PHILADELPHIA — It started with back-to-back infield hits that initially looked like outs. It continued with a fly ball that got caught up in a whipping wind and fell for an RBI double. It featured an intentional walk of a rookie who was called up two days earlier and a pitcher who got hit by a pitch with the bases loaded.
And for the Phillies, it was pure catharsis.
Go ahead and argue that the Phillies got lucky in the second inning Friday night at Citizens Bank Park, that their six-run, five-hit outburst really should have been another goose egg if only the St. Louis Cardinals could catch the ball. But after the week they have had, they weren’t about to give anything back.
If anything, the Phillies needed that inning — and the stress-free 9-2 giggler that it sparked, in conjunction with a strong start from Zach Eflin — like a stand-up comedian needs laughs.

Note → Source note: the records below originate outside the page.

(** * BleachBit, [bleachbit/Unix.py]: the locale purge planner and the
    package-manager cleanup drivers

    A shallow embedding of [locale_to_language], [Locales.handle_path],
    [Locales.localization_paths], [apt_autoclean] and [yum_clean], with the
    Python string primitives and the fragment of the [re] module they use.
    A second part adds [apt_autoremove], [wine_to_linux_path], [is_running]
    and [is_broken_xdg_desktop].

    - A Python [str] is a [string]; the module is Python 2, so a character
      is a byte.
    - A function that may raise returns a [result]; a generator is the list
      of what it yields with the exception that ends it, if any.
    - Rule evaluation reads the file system through [os.path.isdir] and
      [glob.iglob], taken as a snapshot.
    - The drivers run in a small monad over the record of the calls made
      to the host; the child process is a [pipe], the sequence of what
      [readline] and [poll] answer.  A pipe is finite: the child exits. *)

From Stdlib Require Import String Ascii List ZArith Lia Bool Arith.
Import ListNotations.
Open Scope string_scope.
Set Warnings "-register-all".

(* ================================================================== *)
(** ** Python [str] primitives used by the module *)
(* ================================================================== *)

Module Py.

(** The newline character, code 10. *)
Definition nl : ascii := "010"%char.

Definition code (c : ascii) : nat := nat_of_ascii c.

Definition in_range (lo hi c : ascii) : bool :=
  (code lo <=? code c)%nat && (code c <=? code hi)%nat.

Definition is_lower (c : ascii) : bool := in_range "a" "z" c.
Definition is_upper (c : ascii) : bool := in_range "A" "Z" c.
Definition is_digit (c : ascii) : bool := in_range "0" "9" c.
Definition is_alpha (c : ascii) : bool := is_lower c || is_upper c.

(** [len(s)] *)
Definition len (s : string) : nat := String.length s.

(** [s.startswith(p)] *)
Definition startswith (s p : string) : bool := prefix p s.

(** [s.endswith(p)] *)
Definition endswith (s p : string) : bool :=
  (len p <=? len s)%nat && (substring (len s - len p) (len p) s =? p).

(** [-1 != s.find(sub)]: [sub] occurs somewhere in [s]. *)
Fixpoint contains (s sub : string) : bool :=
  prefix sub s ||
  match s with
  | EmptyString => false
  | String _ s' => contains s' sub
  end.

(** [s.replace(c, empty)] for a one-character [c]. *)
Fixpoint remove_char (c : ascii) (s : string) : string :=
  match s with
  | EmptyString => EmptyString
  | String a s' =>
      if Ascii.eqb a c then remove_char c s' else String a (remove_char c s')
  end.

(** [s.count(c)] for a one-character [c]. *)
Fixpoint count (c : ascii) (s : string) : nat :=
  match s with
  | EmptyString => 0
  | String a s' => (if Ascii.eqb a c then 1 else 0) + count c s'
  end.

(** [s.split(c)] for a one-character separator [c]. *)
Fixpoint split (c : ascii) (s : string) : list string :=
  match s with
  | EmptyString => [EmptyString]
  | String a s' =>
      if Ascii.eqb a c then EmptyString :: split c s'
      else match split c s' with
           | [] => [String a EmptyString]
           | p :: ps => String a p :: ps
           end
  end.

Definition upper_char (c : ascii) : ascii :=
  if is_lower c then ascii_of_nat (code c - 32) else c.

(** [s.upper()] on ASCII text. *)
Fixpoint upper (s : string) : string :=
  match s with
  | EmptyString => EmptyString
  | String a s' => String (upper_char a) (upper s')
  end.

Fixpoint drop (n : nat) (s : string) : string :=
  match n, s with
  | O, _ => s
  | S n', String _ s' => drop n' s'
  | S _, EmptyString => EmptyString
  end.

Fixpoint take (n : nat) (s : string) : string :=
  match n, s with
  | S n', String a s' => String a (take n' s')
  | _, _ => EmptyString
  end.

(** [s[start:stop]] where [start] is a non-negative index and [stop] is
    either [None] or the negative index [-k] ([k > 0]), the two forms
    [handle_path] builds.  A negative stop counts from the end and is
    clamped at 0. *)
Definition slice (s : string) (start : nat) (stop : option nat) : string :=
  match stop with
  | None => drop start s
  | Some k => drop start (take (len s - k) s)
  end.

(** [posixpath.split(p)[1]]: what follows the last slash. *)
Fixpoint basename_from (cur s : string) : string :=
  match s with
  | EmptyString => cur
  | String a s' =>
      if Ascii.eqb a "/" then basename_from s' s' else basename_from cur s'
  end.

Definition basename (p : string) : string := basename_from p p.

(** [fmt % (arg,)] for a format with one %s directive. *)
Fixpoint percent_s (fmt arg : string) : string :=
  match fmt with
  | String "%" (String "s" rest) => arg ++ rest
  | String a rest => String a (percent_s rest arg)
  | EmptyString => EmptyString
  end.

(** [x in xs] for a sequence of strings. *)
Fixpoint mem (x : string) (xs : list string) : bool :=
  match xs with
  | [] => false
  | y :: ys => (x =? y) || mem x ys
  end.

End Py.

(* ================================================================== *)
(** ** The fragment of Python's [re] the module uses

  A backtracking matcher in continuation-passing style: alternatives
  are tried in the order of Python's engine (greedy repetition first),
  and the first complete match wins. *)
(* ================================================================== *)

Module Re.

Inductive regex : Type :=
| Eps
| Cls (p : ascii -> bool)          (* one character of a class *)
| Cat (r1 r2 : regex)
| Opt (r : regex)                  (* r?  *)
| Star (r : regex)                 (* r*  *)
| Group (i : nat) (r : regex)      (* the i-th parenthesis *)
| Bol                              (* ^   *)
| Eol.                             (* $   *)

Definition Chr (c : ascii) : regex := Cls (Ascii.eqb c).

(** A literal string. *)
Fixpoint Lit (s : string) : regex :=
  match s with
  | EmptyString => Eps
  | String a s' => Cat (Chr a) (Lit s')
  end.

(** [.]: any character but a newline. *)
Definition Dot : regex := Cls (fun c => negb (Ascii.eqb c Py.nl)).

(** [r+] *)
Definition Plus (r : regex) : regex := Cat r (Star r).

(** [r{0,n}], greedy. *)
Fixpoint UpTo (n : nat) (r : regex) : regex :=
  match n with
  | O => Eps
  | S n' => Opt (Cat r (UpTo n' r))
  end.

(** [r{m,n}], greedy. *)
Fixpoint Rep (m n : nat) (r : regex) : regex :=
  match m with
  | O => UpTo n r
  | S m' => Cat r (Rep m' (n - 1) r)
  end.

(** Captured groups: group number to captured text. *)
Definition caps : Type := list (nat * string).

Fixpoint group (c : caps) (i : nat) : option string :=
  match c with
  | [] => None
  | (j, s) :: c' => if Nat.eqb i j then Some s else group c' i
  end.

(** [rmatch r pos s c k]: match [r] against [s], the part of the subject
    that starts at offset [pos]; on success hand the new offset, the rest
    and the captures to [k]; [None] makes the matcher backtrack. *)
Fixpoint rmatch {A : Type} (r : regex) (pos : nat) (s : string) (c : caps)
         (k : nat -> string -> caps -> option A) {struct r} : option A :=
  match r with
  | Eps => k pos s c
  | Cls p =>
      match s with
      | String a s' => if p a then k (S pos) s' c else None
      | EmptyString => None
      end
  | Cat r1 r2 =>
      rmatch r1 pos s c (fun pos1 s1 c1 => rmatch r2 pos1 s1 c1 k)
  | Opt r1 =>
      match rmatch r1 pos s c k with
      | Some x => Some x
      | None => k pos s c
      end
  | Star r1 =>
      (fix star (fuel : nat) (pos : nat) (s : string) (c : caps)
         {struct fuel} : option A :=
         match fuel with
         | O => k pos s c
         | S fuel' =>
             match rmatch r1 pos s c
                     (fun pos1 s1 c1 =>
                        if (pos <? pos1)%nat then star fuel' pos1 s1 c1
                        else None) with
             | Some x => Some x
             | None => k pos s c
             end
         end) (Py.len s) pos s c
  | Group i r1 =>
      rmatch r1 pos s c
        (fun pos1 s1 c1 => k pos1 s1 ((i, Py.take (pos1 - pos) s) :: c1))
  | Bol => if Nat.eqb pos 0 then k pos s c else None
  | Eol =>
      if (s =? "") || (s =? String Py.nl "") then k pos s c else None
  end.

(** A match of [r] that starts exactly at offset [pos] of [subject]: the
    offset where it ends and its captures. *)
Definition match_at (r : regex) (subject : string) (pos : nat)
  : option (nat * caps) :=
  rmatch r pos (Py.drop pos subject) [] (fun e _ c => Some (e, c)).

(** [re.search(r, subject)]: the leftmost match. *)
Fixpoint search_from (r : regex) (subject : string) (pos fuel : nat)
  : option (nat * caps) :=
  match match_at r subject pos with
  | Some m => Some m
  | None =>
      match fuel with
      | O => None
      | S fuel' => search_from r subject (S pos) fuel'
      end
  end.

Definition search (r : regex) (subject : string) : option caps :=
  option_map snd (search_from r subject 0 (Py.len subject)).

(** [re.findall(r, subject)]: the captures of the successive
    non-overlapping matches, scanning left to right; after an empty
    match the scan moves on by one character. *)
Fixpoint findall_from (r : regex) (subject : string) (pos fuel : nat)
  : list caps :=
  match fuel with
  | O => []
  | S fuel' =>
      if (Py.len subject <? pos)%nat then []
      else
        match match_at r subject pos with
        | Some (e, c) =>
            c :: findall_from r subject (if (pos <? e)%nat then e else S pos) fuel'
        | None => findall_from r subject (S pos) fuel'
        end
  end.

Definition findall (r : regex) (subject : string) : list caps :=
  findall_from r subject 0 (S (Py.len subject)).

(** [match.groups(0)[i-1]] and the i-th member of a [findall] tuple for a
    group that took part in the match. *)
Definition group_text (c : caps) (i : nat) : string :=
  match group c i with
  | Some s => s
  | None => ""
  end.

End Re.

(* ================================================================== *)
(** ** Exceptions and results *)
(* ================================================================== *)

(** The text an exception carries: a plain string, or [_(msgid) % arg],
    a message of the gettext catalogue with its argument. *)
Inductive text : Type :=
| Str (s : string)
| Tr (msgid : string) (arg : string).

Inductive exn : Type :=
| RuntimeError (msg : text)
| ValueError (msg : text).

Inductive result (A : Type) : Type :=
| Ok (a : A)
| Raise (e : exn).
Arguments Ok {A} a.
Arguments Raise {A} e.

(* ================================================================== *)
(** ** [locale_to_language] *)
(* ================================================================== *)

Definition alnum_dash (c : ascii) : bool :=
  Py.is_alpha c || Py.is_digit c || Ascii.eqb c "-".

Definition underscore_dash (c : ascii) : bool :=
  Ascii.eqb c "_" || Ascii.eqb c "-".

(** The pattern of the source, one group after the other:
    start, ([a-z]{2,3}), ([_-][a-zA-Z]{2,4})?, (\.[a-zA-Z0-9-]* )?,
    (@[a-zA-Z]* )?, end. *)
Definition locale_pattern : Re.regex :=
  Re.Cat Re.Bol
 (Re.Cat (Re.Group 1 (Re.Rep 2 3 (Re.Cls Py.is_lower)))
 (Re.Cat (Re.Opt (Re.Group 2 (Re.Cat (Re.Cls underscore_dash)
                                     (Re.Rep 2 4 (Re.Cls Py.is_alpha)))))
 (Re.Cat (Re.Opt (Re.Group 3 (Re.Cat (Re.Chr ".")
                                     (Re.Star (Re.Cls alnum_dash)))))
 (Re.Cat (Re.Opt (Re.Group 4 (Re.Cat (Re.Chr "@")
                                     (Re.Star (Re.Cls Py.is_alpha)))))
         Re.Eol)))).

(** Convert the locale code to a language code (generally ISO 639). *)
Definition locale_to_language (locale : string) : result string :=
  if "klingon" =? locale then Ok locale
  else
    let pattern := locale_pattern in
    let matches := Re.findall pattern locale in
    match matches with
    | [] =>
        Raise (ValueError
                 (Str (Py.percent_s "Invalid locale_code '%s'" locale)))
    | m :: _ => Ok (Re.group_text m 1)
    end.

(* ================================================================== *)
(** ** Generators

    A generator function, run to its end: the values it yields, in order,
    and the exception that ended it, if one did.  The consumer receives
    every yielded value before it sees the exception. *)
(* ================================================================== *)

Record gen (A : Type) : Type := Gen { yielded : list A; raised : option exn }.
Arguments Gen {A} yielded raised.
Arguments yielded {A} g.
Arguments raised {A} g.

(** [return], or the end of the body. *)
Definition g_return {A : Type} : gen A := Gen [] None.

(** [raise e] *)
Definition g_raise {A : Type} (e : exn) : gen A := Gen [] (Some e).

(** [yield a] *)
Definition g_yield {A : Type} (a : A) : gen A := Gen [a] None.

(** [g1] and then [g2], unless [g1] raised. *)
Definition g_then {A : Type} (g1 g2 : gen A) : gen A :=
  match raised g1 with
  | Some e => g1
  | None => Gen (yielded g1 ++ yielded g2) (raised g2)
  end.

(** [for x in xs: body], over a list. *)
Definition g_each {A B : Type} (body : A -> gen B) : list A -> gen B :=
  fix each (xs : list A) : gen B :=
    match xs with
    | [] => g_return
    | x :: xs' => g_then (body x) (each xs')
    end.

(** [for x in g: body], over another generator: the body runs on each
    value as it is yielded, and an exception of [g] comes after them. *)
Definition g_for {A B : Type} (g : gen A) (body : A -> gen B) : gen B :=
  g_then (g_each body (yielded g))
         (match raised g with
          | Some e => g_raise e
          | None => g_return
          end).

(* ================================================================== *)
(** ** Rule nodes and the file system *)
(* ================================================================== *)

(** A DOM node as [handle_path] reads it: an element with its name, its
    attributes and its children, or a node of another type (the text and
    comments between elements). *)
Inductive node : Type :=
| Element (nodeName : string) (attributes : list (string * string))
          (childNodes : list node)
| Text (data : string)
| Comment (data : string).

The Phillies sent 12 batters to the plate in the second inning against Cardinals starter Carlos Martínez. Andrew McCutchen and Bryce Harper delivered the big blows — a two-run single and a two-run double, respectively — and did they ever need them.
McCutchen had been hitless in 14 at-bats and Harper in eight, including a 109-mph missile that was caught on the warning track in right field in the first inning. McCutchen, in particular, is off to a rocky start (5 for 36 entering Friday night), although manager Joe Girardi said before the game that he hadn’t considered removing him from the leadoff spot.
“I just think it’s a little early for that,” Girardi said. “We’ve played 12 games, we’ve had days off. It’s been kind of inconsistent. I still think it’s pretty early to be shuffling everybody around in the lineup.”
But this was bigger than a slumping leadoff man. For three days in New York, the Phillies couldn’t hit a beach ball. They scored a total of four runs, picked up 16 hits, and struck out 31 times. Somehow it was even uglier than the numbers. Harper acknowledged that he needs to be better and challenged his teammates to feel the same way.
The Phillies are a different team at home, though. It has been the case for a few years. Since the beginning of the 2018 season, they are 119-82 in South Philly and 77-119 everywhere else.
So, regardless of what went wrong earlier this week against the Mets, the best cure was simply coming back to play before an announced crowd of 10,842 on a blustery April night that felt more like October, at least weather-wise.
The Cardinals lent a hand, too, when they were betrayed by their typically surehanded defense. Shortstop Paul DeJong couldn’t handle Alec Bohm’s routine grounder with one out in the second inning; second baseman Matt Carpenter had Didi Gregorius’ grounder clank off his glove; center fielder Dylan Carlson thought he settled under a fly ball from Jean Segura only to see the wind take it elsewhere.
Cardinals manager Mike Shildt took it from there. Rather than letting Martinez attack Mickey Moniak, whose only at-bats in the last two weeks have come at the Phillies’ alternate training site, Shildt called for an intentional walk to load the bases with one out. But Martinez hit pitcher Zach Eflin with an 0-1 sinker. Eflin became the first Phillies pitcher since Gene Conley in 1960 to pick up an RBI by getting hit by a pitch.
McCutchen followed by fighting off a high-and-tight pitch for a two-run single to right field. After Rhys Hoskins walked, Harper shot a two-run double to right field. It was 6-0, and the rout was on.
Eflin didn’t take his foot off the pedal, though. He retired 12 consecutive batters between DeJong’s two-out single in the second inning and Tommy Edman’s two-out single in the sixth. The Cardinals didn’t have an extra-base hit until Carlson’s leadoff double in the eighth inning. Justin Williams followed with his first major-league home run to spoil Eflin’s bid for a shutout.
But Eflin became the first Phillies starter to get into the eighth inning this season. He threw 104 pitches, his highest total in a start since Sept. 28, 2019, and continued to look like an emerging top-of-the-rotation starter.
And he was backed by the high-scoring offense that the Phillies expected to have when the season began. If this winds up being the game that finally gets the bats going, they can thank the Cardinals later.